(Recorded data)
>>>
(* ===== verification/RequestFacts.v ===== *)
(** * The request layer: closed forms of the handlers *)

From S2P Require Import Prelude RustStd RustStdFacts Storage StorageFacts StorageInv StorageOps.
From S2P Require Import Memcached MemcachedFacts MemcachedThms Resp RespFacts RespThms Ping Echo Request.

(** The output buffer after a response was copied into it, and what the client is
    sent: the response cut at the size of the buffer. *)
Definition sent_len (response output : bytes) : Z := Z.min (len response) (len output).
Definition filled (response output : bytes) : bytes :=
  take (Z.to_nat (sent_len response output)) response ++
  drop (Z.to_nat (sent_len response output)) output.
Definition answer (consumed : Z) (response output : bytes) : ProcessResult * bytes :=
  (Response consumed (sent_len response output), filled response output).

Lemma copy_response_eq response output :
  copy_response response output = Val (sent_len response output, filled response output).
Proof.
  unfold copy_response, filled, sent_len. set (n := Z.min _ _).
  pose proof (len_nonneg response). pose proof (len_nonneg output).
  assert (Hn : 0 <= n <= len response /\ n <= len output) by lia.
  unfold slice. rewrite !(proj2 (Z.leb_le _ _)) by lia. cbn [andb mbind comp_bind].
  rewrite Z.sub_0_r, drop_0. unfold write_range.
  rewrite !(proj2 (Z.leb_le _ _)), (proj2 (Z.eqb_eq _ _)); [done|unfold len in *|lia..].
  rewrite length_take. lia.
Qed.

Lemma respond_eq consumed response output s :
  respond consumed response output s = Done (answer consumed response output) s.
Proof. unfold respond. unfold_st. unfold lift. by rewrite copy_response_eq. Qed.

(** A response that fits is what the output buffer starts with. *)
Lemma filled_fits response output :
  len response <= len output ->
  sent_len response output = len response /\
  take (Z.to_nat (len response)) (filled response output) = response.
Proof.
  intros H. unfold filled, sent_len. rewrite Z.min_l by done. split; [done|].
  unfold len. rewrite Nat2Z.id. rewrite (take_ge response) by lia. by rewrite take_app_length.
Qed.

Lemma filled_len response output : len (filled response output) = len output.
Proof.
  unfold filled, sent_len. rewrite len_app. unfold len. rewrite length_take, length_drop. lia.
Qed.

Lemma sent_len_range response output : 0 <= sent_len response output <= len output.
Proof. unfold sent_len. pose proof (len_nonneg response). pose proof (len_nonneg output). lia. Qed.

Section facts.
Context `{BP : BuildProfile, LY : Layout, HO : HashOrder, UC : UnicodeCase, FL : FrameLayout}.
Implicit Types (clock : nat -> Z) (s : Storage).

Lemma lift_bind {A B} (c : comp A) (f : A -> st Storage B) s :
  (lift c ≫= f) s = match c with Val a => f a s | Panic => Panicked s end.
Proof. by destruct c. Qed.

Lemma st_ext_bind {A B} (m : st Storage A) (f g : A -> st Storage B) s :
  (forall a s', f a s' = g a s') -> (m ≫= f) s = (m ≫= g) s.
Proof. intros H. unfold_st. destruct (m s); [apply H|done..]. Qed.

Lemma st_bind_eq {A B} (m m' : st Storage A) (f : A -> st Storage B) s :
  m s = m' s -> (m ≫= f) s = (m' ≫= f) s.
Proof. intros H. unfold_st. by rewrite H. Qed.

(** ** Memcached requests *)

Lemma process_storage_eq clock c v rest output max s :
  legal c -> command_data c = Some (len v) -> len v <= max ->
  len (print_line c) + len v + 2 <= USIZE_MAX ->
  process_memcached clock (print_line c ++ v ++ crlf ++ rest) output max s =
  (response ← execute_storage_command clock c v;
   mret (answer (len (print_line c) + len v + 2) response output)) s.
Proof.
  intros Hl Hd Hmax Hm. unfold process_memcached. rewrite lift_bind.
  rewrite (print_storage_header c (len v)) by done. unfold need_data.
  rewrite (proj2 (Z.ltb_ge _ _)) by done.
  rewrite lift_bind, usize_add_small by lia. rewrite lift_bind, usize_add_small by lia.
  destruct (block_terminator (print_line c) v rest _ eq_refl) as [_ Hb].
  rewrite (proj2 (Z.leb_le _ _)) by lia.
  rewrite lift_bind, print_storage_data by done. rewrite lift_bind, slice_middle.
  apply st_ext_bind. intros a s'. apply respond_eq.
Qed.

Lemma process_command_eq clock c rest output max s :
  legal c -> command_data c = None -> c <> CmdQuit ->
  process_memcached clock (print_line c ++ rest) output max s =
  (response ← execute_command clock c;
   mret (if is_get c && (len output <? len response)
         then (LargeResponse (len (print_line c)) response, output)
         else answer (len (print_line c)) response output)) s.
Proof.
  intros Hl Hd Hq. unfold process_memcached. rewrite lift_bind, print_simple by done.
  destruct c; try done; apply st_ext_bind; intros a s'; cbn [is_get andb];
    try apply respond_eq; (destruct (_ <? _); [done|apply respond_eq]).
Qed.

(** ** RESP requests *)

Lemma process_resp_eq clock f rest output max s :
  frame_ok f = true -> (frame_depth f <= stack_depth)%nat -> len (encode f ++ rest) <= USIZE_MAX ->
  oversized_set f max = Val false ->
  process_resp clock (encode f ++ rest) output max s =
  (response ← execute_resp_command clock f;
   mret (if len output <? len (encode response)
         then (LargeResponse (len (encode f)) (encode response), output)
         else answer (len (encode f)) (encode response) output)) s.
Proof.
  intros Hf Hd Hm Ho. unfold process_resp. rewrite lift_bind. unfold Resp.parse.
  rewrite (parse_at_encode f stack_depth Hf Hd rest Hm). rewrite lift_bind, Ho.
  apply st_ext_bind. intros a s'. cbv zeta. destruct (_ <? _); [done|apply respond_eq].
Qed.

End facts.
<<<
An exact, complete copy of the lines above from the one with "Lemma respond_eq consumed" through the one with "Proof. by destruct c. Qed." is the whole answer.

Lemma respond_eq consumed response output s :
  respond consumed response output s = Done (answer consumed response output) s.
Proof. unfold respond. unfold_st. unfold lift. by rewrite copy_response_eq. Qed.

(** A response that fits is what the output buffer starts with. *)
Lemma filled_fits response output :
  len response <= len output ->
  sent_len response output = len response /\
  take (Z.to_nat (len response)) (filled response output) = response.
Proof.
  intros H. unfold filled, sent_len. rewrite Z.min_l by done. split; [done|].
  unfold len. rewrite Nat2Z.id. rewrite (take_ge response) by lia. by rewrite take_app_length.
Qed.

Lemma filled_len response output : len (filled response output) = len output.
Proof.
  unfold filled, sent_len. rewrite len_app. unfold len. rewrite length_take, length_drop. lia.
Qed.

Lemma sent_len_range response output : 0 <= sent_len response output <= len output.
Proof. unfold sent_len. pose proof (len_nonneg response). pose proof (len_nonneg output). lia. Qed.

Section facts.
Context `{BP : BuildProfile, LY : Layout, HO : HashOrder, UC : UnicodeCase, FL : FrameLayout}.
Implicit Types (clock : nat -> Z) (s : Storage).

Lemma lift_bind {A B} (c : comp A) (f : A -> st Storage B) s :
  (lift c ≫= f) s = match c with Val a => f a s | Panic => Panicked s end.
Proof. by destruct c. Qed.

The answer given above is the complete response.